Homepage

Homepage

Homepage

Homepage

Homepage

Homepage

Homepage

Homepage

Homepage

Homepage

Homepage

Homepage

Homepage


























I'm reading: Spirit and FleshTweet this!  Share on Facebook

Spirit and Flesh

by Gigi Anders
MARCH 30, 2012        TAGS: MUSIC, SOUL, R&B, MOTOWN         COMMENTS (2)
It isn’t easy upstaging Charlize Theron. In a commercial for Dior’s J’Adore perfume, the actress walks seductively toward the camera, shedding first jewelry and then clothing; her perfume is what matters. But what sets the mood, what captures that moment of released sensuality, is the music behind her, the sultry, supple voice of Marvin Gaye.
 
Twenty-eight years after the brilliant R&B soul singer’s untimely death — he was shot twice through the heart by his father on April 1, 1984, the eve of Gaye’s 45th birthday — his intoxicating music continues to be compelling, gorgeous and relevant. Gaye’s emotional nudity is so pure and his willingness to explore and confess is so truthful that he gets to us every time we listen.

“I write my music according to my lifestyle,” he once said. “I feel it from my soul and ask God to let it move men’s souls.”

Souls and desires. They don’t call Gaye’s music “baby-making” for nothing. But as openly erotic as he could be — “Let’s Get It On” and “I Want You” — he could transcend mere carnality. “Here, My Dear” and the double-Grammy-winning “Sexual Healing” transport us to ever more divine realms of longing, hurt, hope. “What’s Going On” and “Mercy, Mercy Me (The Ecology)” bring us back to Earth.
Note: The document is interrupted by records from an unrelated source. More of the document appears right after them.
(** * dcyfr-ai-agents: execution loop, tool dispatch, memory stores

  A shallow embedding of the TypeScript sources

  - [src/agent/core/agent.ts]         (class [Agent])
  - the Phase 0 revision of that file (constructor, [getName], [run])
  - [src/agent/tools/registry.ts]     (class [ToolRegistry])
  - [src/agent/memory/short-term.ts]  (class [ShortTermMemory])
  - [src/agent/memory/long-term.ts]   (class [LongTermMemory])
  - the router kept with [src/agent/index.ts] (class [AgentRouter])

  together with the properties the specification states about them.

  Conventions of the embedding.

  - [async]/[await] is sequential composition: the sources never start two
    promises at once, so a resolved promise is a returned value and a
    rejected promise is a thrown value.
  - A JavaScript [number] that the code only counts with (iteration counter,
    [maxIterations], capacities) is a [Z]; a [number] that is data (tool
    inputs and outputs, memory values) is a binary64 float.
  - A [Map<string, V>] is an association list in insertion order
    ([Js.map_set] overwrites in place, appends otherwise), because the
    sources enumerate maps ([values()], [keys()]).
  - [Date] stamps and the [metadata] block of a result are left out: no
    control flow reads them.
  - Listeners, tools and the decision procedure are functions supplied by
    the embedding application; each either resolves or throws. *)

From Stdlib Require Import ZArith NArith List String Ascii Bool Lia.
From Stdlib Require Import DecimalString PrimFloat Permutation Sorted.
From Stdlib Require QArith.
Import ListNotations.
Local Open Scope string_scope.
Local Open Scope Z_scope.

Set Implicit Arguments.
Set Warnings "-register-all".

(* ================================================================== *)
(** * JavaScript values, thrown values, ordered maps, strings *)
(* ================================================================== *)

Module Js.

(** Numbers: IEEE 754 binary64, with [NaN], the infinities and the two
    zeros. *)
Definition JsNumber : Type := float.

(** [Object.is(x, -0)] *)
Definition is_neg_zero (x : JsNumber) : bool :=
  PrimFloat.is_zero x && PrimFloat.get_sign x.

(** The part of [unknown] that tool inputs, tool outputs and memory values
    range over: primitive values, arrays and plain objects.  An object is
    its list of own enumerable properties, in the order JavaScript
    enumerates them.  There are no functions and no symbols among them.
    [VBigInt] is there as a value that [JSON.stringify] throws on; a
    cyclic object, which it throws on as well, is not a value of this
    type. *)
Inductive JsValue : Type :=
| VUndefined
| VNull
| VBool (b : bool)
| VNumber (n : JsNumber)
| VBigInt (z : Z)
| VString (s : string)
| VArray (items : list JsValue)
| VObject (props : list (string * JsValue)).

(** An [Error] object.  [code] is the errno code of a Node.js system
    error ([ENOENT], [EACCES], ...). *)
Record JsError : Type := mkJsError {
  err_name : string;
  message : string;
  code : option string
}.

Definition Error (msg : string) : JsError :=
  {| err_name := "Error"; message := msg; code := None |}.

(** What a [throw] carries: an [Error], or any other value, kept as the
    text [String(x)] gives for it. *)
Inductive Thrown : Type :=
| ThrowError (e : JsError)
| ThrowOther (text : string).

(** [error instanceof Error ? error : new Error(String(error))] *)
Definition asError (t : Thrown) : JsError :=
  match t with
  | ThrowError e => e
  | ThrowOther text => Error text
  end.

(** An array index: the canonical decimal text of an integer from 0 to
    2^32 - 2. *)
Definition array_index (k : string) : option N :=
  match NilZero.uint_of_string k with
  | Some u =>
      let n := N.of_uint u in
      if String.eqb (NilZero.string_of_uint (N.to_uint n)) k
         && (n <=? 4294967294)%N
      then Some n else None
  | None => None
  end.

(** ** [Map<string, V>] *)
Section JsMap.
Variable V : Type.

Definition JsMap : Type := list (string * V).

Fixpoint map_get (k : string) (m : JsMap) : option V :=
  match m with
  | [] => None
  | (k', v) :: rest => if String.eqb k' k then Some v else map_get k rest
  end.

Definition map_has (k : string) (m : JsMap) : bool :=
  match map_get k m with Some _ => true | None => false end.

(** [Map.prototype.set]: an existing key keeps its position. *)
Fixpoint map_set (k : string) (v : V) (m : JsMap) : JsMap :=
  match m with
  | [] => [(k, v)]
  | (k', v') :: rest =>
      if String.eqb k' k then (k', v) :: rest
      else (k', v') :: map_set k v rest
  end.

Fixpoint map_delete (k : string) (m : JsMap) : JsMap :=
  match m with
  | [] => []
  | (k', v') :: rest =>
      if String.eqb k' k then rest else (k', v') :: map_delete k rest
  end.

Definition map_keys (m : JsMap) : list string := List.map fst m.
Definition map_values (m : JsMap) : list V := List.map snd m.
Definition map_size (m : JsMap) : Z := Z.of_nat (List.length m).

(** [new Map(entries)] and, on the model of objects used here,
    [Object.fromEntries(entries)]: the entries are set one by one. *)
Definition map_of_entries (entries : list (string * V)) : JsMap :=
  fold_left (fun m kv => map_set (fst kv) (snd kv) m) entries [].

(** The order of the own properties of an object (OrdinaryOwnPropertyKeys):
    the array indices in ascending order, then the other keys in the
    order they were created. *)
Fixpoint place (n : N) (e : string * V) (l : list (N * (string * V)))
    : list (N * (string * V)) :=
  match l with
  | [] => [(n, e)]
  | (n', e') :: rest =>
      if (n <=? n')%N then (n, e) :: l else (n', e') :: place n e rest
  end.

Fixpoint index_entries (l : JsMap) : list (N * (string * V)) :=
  match l with
  | [] => []
  | (k, v) :: rest =>
      match array_index k with
      | Some n => place n (k, v) (index_entries rest)
      | None => index_entries rest
      end
  end.

Definition own_order (l : JsMap) : JsMap :=
  (List.map snd (index_entries l)
   ++ filter (fun kv => match array_index (fst kv) with
                        | Some _ => false
                        | None => true
                        end) l)%list.

(** The properties of the object that the entries build, set one by one
    ([Object.fromEntries], an object literal, [JSON.parse]). *)
Definition js_object (entries : list (string * V)) : JsMap :=
  own_order (map_of_entries entries).
End JsMap.

(** ** Strings *)

Definition nl : string := String (ascii_of_nat 10) EmptyString.

(** [Array.prototype.join] *)
Fixpoint join (sep : string) (parts : list string) : string :=
  match parts with
  | [] => EmptyString
  | [p] => p
  | p :: rest => p ++ sep ++ join sep rest
  end.

(** [String.prototype.includes] *)
Fixpoint includes (needle hay : string) : bool :=
  if String.prefix needle hay then true
  else match hay with
       | EmptyString => false
       | String _ rest => includes needle rest
       end.

(** Truthiness of a string: only [''] is falsy. *)
Definition truthy (s : string) : bool :=
  match s with EmptyString => false | _ => true end.

Definition string_of_nat (n : nat) : string :=
  NilZero.string_of_uint (Nat.to_uint n).

End Js.
Export Js.

(* ================================================================== *)
(** * JSON *)
(* ================================================================== *)

Module JSON.

(** A JSON document.  The characters [JSON.stringify] writes are not
    modelled: a JSON text is identified with the document it denotes, so
    that [JSON.parse] of a text written by [JSON.stringify] is the
    document that was written (ECMA-262, 25.5).  A number token is
    identified with the double it denotes: the text [JSON.stringify]
    writes for a finite double other than [-0] reads back as that double
    (ECMA-262, 6.1.6.1.20). *)
Inductive Json : Type :=
| JNull
| JBool (b : bool)
| JNumber (x : float)
| JString (s : string)
| JArray (items : list Json)
| JObject (members : list (string * Json)).

Definition TypeError (msg : string) : JsError :=
  {| err_name := "TypeError"; message := msg; code := None |}.

Definition BigIntError : Thrown :=
  ThrowError (TypeError "Do not know how to serialize a BigInt").

(** [SerializeJSONProperty]: it throws on a BigInt, wherever it is in the
    value; otherwise [None] is the [undefined] result.  A property whose
    value is [undefined] is left out of an object, an [undefined] array
    element becomes [null], and so does a number that is not finite; [-0]
    is written as [0]. *)
Fixpoint serialize (v : JsValue) : option Json + Thrown :=
  match v with
  | VUndefined => inl None
  | VNull => inl (Some JNull)
  | VBool b => inl (Some (JBool b))
  | VNumber x =>
      inl (Some (if PrimFloat.is_finite x
                 then JNumber (if is_neg_zero x then PrimFloat.zero else x)
                 else JNull))
  | VBigInt _ => inr BigIntError
  | VString s => inl (Some (JString s))
  | VArray items =>
      match
        (fix elements (l : list JsValue) : list Json + Thrown :=
           match l with
           | [] => inl []
           | x :: rest =>
               match serialize x with
               | inr t => inr t
               | inl j =>
                   match elements rest with
                   | inr t => inr t
                   | inl js =>
                       inl (match j with Some j => j | None => JNull end :: js)
                   end
               end
           end) items
      with
      | inr t => inr t
      | inl js => inl (Some (JArray js))
      end
  | VObject props =>
      match
        (fix members (ps : list (string * JsValue))
             : list (string * Json) + Thrown :=
           match ps with
           | [] => inl []
           | (k, x) :: rest =>
               match serialize x with
               | inr t => inr t
               | inl j =>
                   match members rest with
                   | inr t => inr t
                   | inl ms =>
                       inl (match j with
                            | Some j => (k, j) :: ms
                            | None => ms
                            end)
                   end
               end
           end) props
      with
      | inr t => inr t
      | inl ms => inl (Some (JObject ms))
      end
  end.

(** [JSON.stringify(v)] / [JSON.stringify(v, null, 2)]: the text, or
    [undefined], or what it throws. *)
Definition stringify (v : JsValue) : option Json + Thrown := serialize v.

(** The value [JSON.parse] builds for a document: the members of an
    object are set one by one, a later member of the same name replacing
    the earlier one. *)
Fixpoint value (j : Json) : JsValue :=
  match j with
  | JNull => VNull
  | JBool b => VBool b
  | JNumber x => VNumber x
  | JString s => VString s
  | JArray items => VArray (List.map value items)
  | JObject members =>
      VObject
        (js_object
           ((fix props (ms : list (string * Json)) : list (string * JsValue) :=
               match ms with
               | [] => []
               | (k, x) :: rest => (k, value x) :: props rest
               end) members))
  end.

(** The contents of a file: a JSON text, or text that is not JSON. *)
Inductive FileData : Type :=
| JsonText (doc : Json)
| RawText (text : string).

Definition SyntaxError (msg : string) : JsError :=
  {| err_name := "SyntaxError"; message := msg; code := None |}.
What binds them all, of course, is the elegant singer’s persuasive and pervasive sensibility: lush, haunting and nourishing.
 
“Marvin expressed a profound and human kind of discussion,” says David Ritz, who wrote Divided Soul: The Life of Marvin Gaye. “He agonized over how to reconcile spirit and flesh. From R. Kelly to Prince, they are all children of Marvin because he was cathartic. He faced what is troubling, and turned chaos into art. What makes him permanent isn’t only that he defined the questions in a deep, deep way, but he articulated them with such lyrical beauty that you’re just in heaven, you want to listen over and over again.”

About Gaye’s slinky 1972 song, “Trouble Man,” Joni Mitchell wrote:

“It was so influential to my music and my singing. It excites me from the downbeat — the way the drums roll in — the suspense — the approaching storm of it.”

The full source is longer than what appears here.